Apostolakis then states that the sinuses of Valsalva are not included either by reinforcement or by reduction aortoplasty and, thus, may undergo dilatation or dissection: in absence of connective tissue disease, the sinuses are usually not included in dilatation of the aortic root and, thus, are not the aim of reconstruction as in procedures according to David or Yacoub. Such pathologic morphology is addressed by Marfan or Ehlers-Danlos syndrome in which cases reduction aortoplasty is strongly prohibited.
In our cohort no case of affection of coronary ostia occurred as assumed by Apostolakis. If there had been any clue for myocardial ischemia angiography, then revascularization would have been carried out immediately.

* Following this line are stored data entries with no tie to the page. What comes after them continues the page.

Lemma prove_bit_ok i bi s :
  bi = 0 ∨ bi = 1 → rng_ok s →
  ∃ ai s', prove_bit bi (ed_encode (ed_mul (2 ^ Z.of_nat i) H25519)) s =
      Ret (ring_row (bit_ring i bi ai), s') ∧ scalar ai ∧ rng_ok s'.
Proof.
  intros Hb Hs. unfold prove_bit.
  destruct (skGen_ok s Hs) as (ai & s1 & Ha & Hs1 & E1). rewrite (draw_step _ _ _ _ _ E1).
  set (W := ed_mul (2 ^ Z.of_nat i) H25519). assert (on_curve W) as HW by (unfold W; auto with edwards).
  exists ai, s1. split; [|done].
  assert ((if bi =? 0 then calc (run (scalarmultBase ai))
     else if bi =? 1 then calc (addKeys1 ai (ed_encode W)) else calc Undef) =
     (calc (Ret (ed_encode (bt_P1 (bit_ring i bi ai)))) : gen G key)) as ->.
  { destruct Hb as [-> | ->]; cbn [Z.eqb Pos.eqb bit_ring bt_P1].
    - rewrite (run_some _ _ (scalarmultBase_ok ai (scalar_bytes32 _ Ha))).
      by rewrite Z.mul_0_l, commitment_0.
    - rewrite (addKeys1_ok ai W (scalar_bytes32 _ Ha) HW). unfold W.
      by rewrite <- commitment_0, commitment_add_H, Z.mul_1_l. }
  rewrite (calc_step _ _ _ _ (eq_refl _)).
  rewrite (calc_step _ _ _ _ (subKeys_ok _ W (kn_P1 _ (bit_ring_knows i bi ai Hb Ha)) HW)).
  unfold ring_row. cbn [bit_ring bt_x bt_P1 bt_P2]. unfold W. rewrite ed_opp_mul, commitment_add_H.
  by rewrite Z.add_opp_r.
Qed.

Lemma prove_bits_ok b i T v mask s :
  is_bits b → scalar mask → T = commitment (le_combine mask) v → rng_ok s →
  ∃ ais mask' s',
    let rings := bit_rings i b ais in
    let C := ed_add T (point_sum (bt_P1 <$> rings)) in
    prove_bits b (ed_encode <$> weights i (length b)) mask (ed_encode T) s =
      Ret ((ring_row <$> rings, mask', ed_encode C), s') ∧
    length ais = length b ∧ Forall scalar ais ∧ scalar mask' ∧ rng_ok s' ∧
    C = commitment (le_combine mask') (v + 2 ^ Z.of_nat i * bits_val b).
Proof.
  intros Hb. revert i T v mask s. induction Hb as [|bi b Hbi Hb IH]; intros i T v mask s Hm HT Hs.
  { exists [], mask, s. cbn [bit_rings bits_val fmap list_fmap]. cbv zeta.
    rewrite (ed_add_0_r T : ed_add T (point_sum []) = T). split_and!; try done.
    rewrite Z.mul_0_r, Z.add_0_r. done. }
  cbn [length]. rewrite weights_cons, fmap_cons. cbn [prove_bits].
  destruct (prove_bit_ok i bi s Hbi Hs) as (ai & s1 & E1 & Ha & Hs1). rewrite (gen_bind_ret _ _ _ _ _ E1).
  cbn [ring_row fst snd bit_ring bt_x].
  rewrite (calc_step _ _ _ _ (run_some _ _ (sc_add_scalar _ _ Hm Ha))).
  assert (on_curve T) as CT by (rewrite HT; auto with edwards).
  pose proof (kn_P1 _ (bit_ring_knows i bi ai Hbi Ha)) as C1.
  rewrite (calc_step _ _ _ _ (addKeys_ok T _ CT C1)).
  set (mask1 := to_scalar _). assert (scalar mask1) as Hm1 by apply to_scalar_scalar.
  destruct (IH (S i) (ed_add T (bt_P1 (bit_ring i bi ai))) (v + bi * 2 ^ Z.of_nat i) mask1 s1 Hm1)
    as (ais & mask2 & s2 & E2 & HL & HF & Hm2 & Hs2 & HC); [|done|].
  { rewrite HT. cbn [bit_ring bt_P1]. rewrite commitment_add. unfold mask1.
    by rewrite le_combine_to_scalar, commitment_mod. }
  cbv zeta in *. rewrite (gen_bind_ret _ _ _ _ _ E2).
  pose proof (bit_rings_P1 (S i) b ais Hb HF) as HPs.
  exists (ai :: ais), mask2, s2. cbn [bit_rings]. rewrite !fmap_cons.
  assert (ed_add T (point_sum (bt_P1 (bit_ring i bi ai) :: (bt_P1 <$> bit_rings (S i) b ais))) =
    ed_add (ed_add T (bt_P1 (bit_ring i bi ai))) (point_sum (bt_P1 <$> bit_rings (S i) b ais))) as ->.
  { rewrite psum_cons. symmetry. by rewrite ed_add_assoc by auto with edwards. }
  split; [reflexivity|]. split; [cbn; lia|]. split; [by constructor|]. split; [done|]. split; [done|].
  rewrite HC. f_equal. cbn [bits_val]. rewrite pow2_nat_succ. ring.
Qed.

(** ** Verifying a range proof *)

(** The loop of [verRange] on points *)
Lemma range_points_ok Ws Ps T t :
  Forall on_curve Ws → Forall on_curve Ps → length Ps = length Ws → p3_is T t →
  ∃ A1 A2 t', range_points (ed_encode <$> Ws) (ed_encode <$> Ps) t = Some (Some (A1, A2, t')) ∧
    Forall2 p3_is Ps A1 ∧ Forall2 p3_is (zip_with (λ W P, ed_add P (ed_opp W)) Ws Ps) A2 ∧
    p3_is (ed_add T (point_sum Ps)) t'.
Proof.
  intros HW. revert Ps T t. induction HW as [|W Ws HW HWs IH]; intros Ps T t HP HL HT.
  { destruct Ps; [|done]. exists [], [], t. cbn. rewrite (ed_add_0_r T : ed_add T (point_sum []) = T).
    split_and!; try done; constructor. }
  destruct HP as [|P Ps HP HPs]; [done|]. injection HL as HL. rewrite !fmap_cons. cbn [range_points].
  destruct (ge_frombytes_encode W HW) as (w & Ew & Hw). step Ew. cbv iota.
  destruct (ge_p3_to_cached_ok _ _ Hw) as (cw & Ecw & Hcw). step Ecw.
  destruct (ge_frombytes_encode P HP) as (q & Eq & Hq). step Eq. cbv iota.
  destruct (ge_sub_ok _ _ _ _ Hq Hcw) as (u & Eu & Hu). step Eu.
  destruct (ge_p3_to_cached_ok _ _ Hq) as (cq & Ecq & Hcq). step Ecq.
  destruct (ge_p1p1_to_p3_ok _ _ Hu) as (d & Ed & Hd). step Ed.
  destruct (ge_add_ok _ _ _ _ HT Hcq) as (a & Ea & Ha). step Ea.
  destruct (ge_p1p1_to_p3_ok _ _ Ha) as (t1 & Et & Ht). step Et.
  destruct (IH Ps _ t1 HPs HL Ht) as (A1 & A2 & t2 & E & F1 & F2 & H2). step E.
  exists (q :: A1), (d :: A2), t2. split; [reflexivity|]. split; [by constructor|].
  split; [by constructor|]. rewrite psum_cons.
  by rewrite ed_add_assoc by (apply (proj1 HT) || auto with edwards).
Qed.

The follow-up period (<72 months) has been mentioned as being too small. We do not think that 6 years is too little. However, the investigation is in progress and we will possibly report the latest results soon.
Finally, Apostolakis states that external reinforcement is useless because under subtraction of the pathologic jet, re-dilatation should not be expected: if physiologic blood stream was able to prevent dilatation in those cases, even reduction aortoplasty would not be really useful in our opinion as this can easily be achieved by isolated aortic valve replacement. Weighing all arguments, we think that reduction aortoplasty with external reinforcement is a proven method with satisfactory long-term results seeing the individual anamnesis and pathologic morphology of every single patient.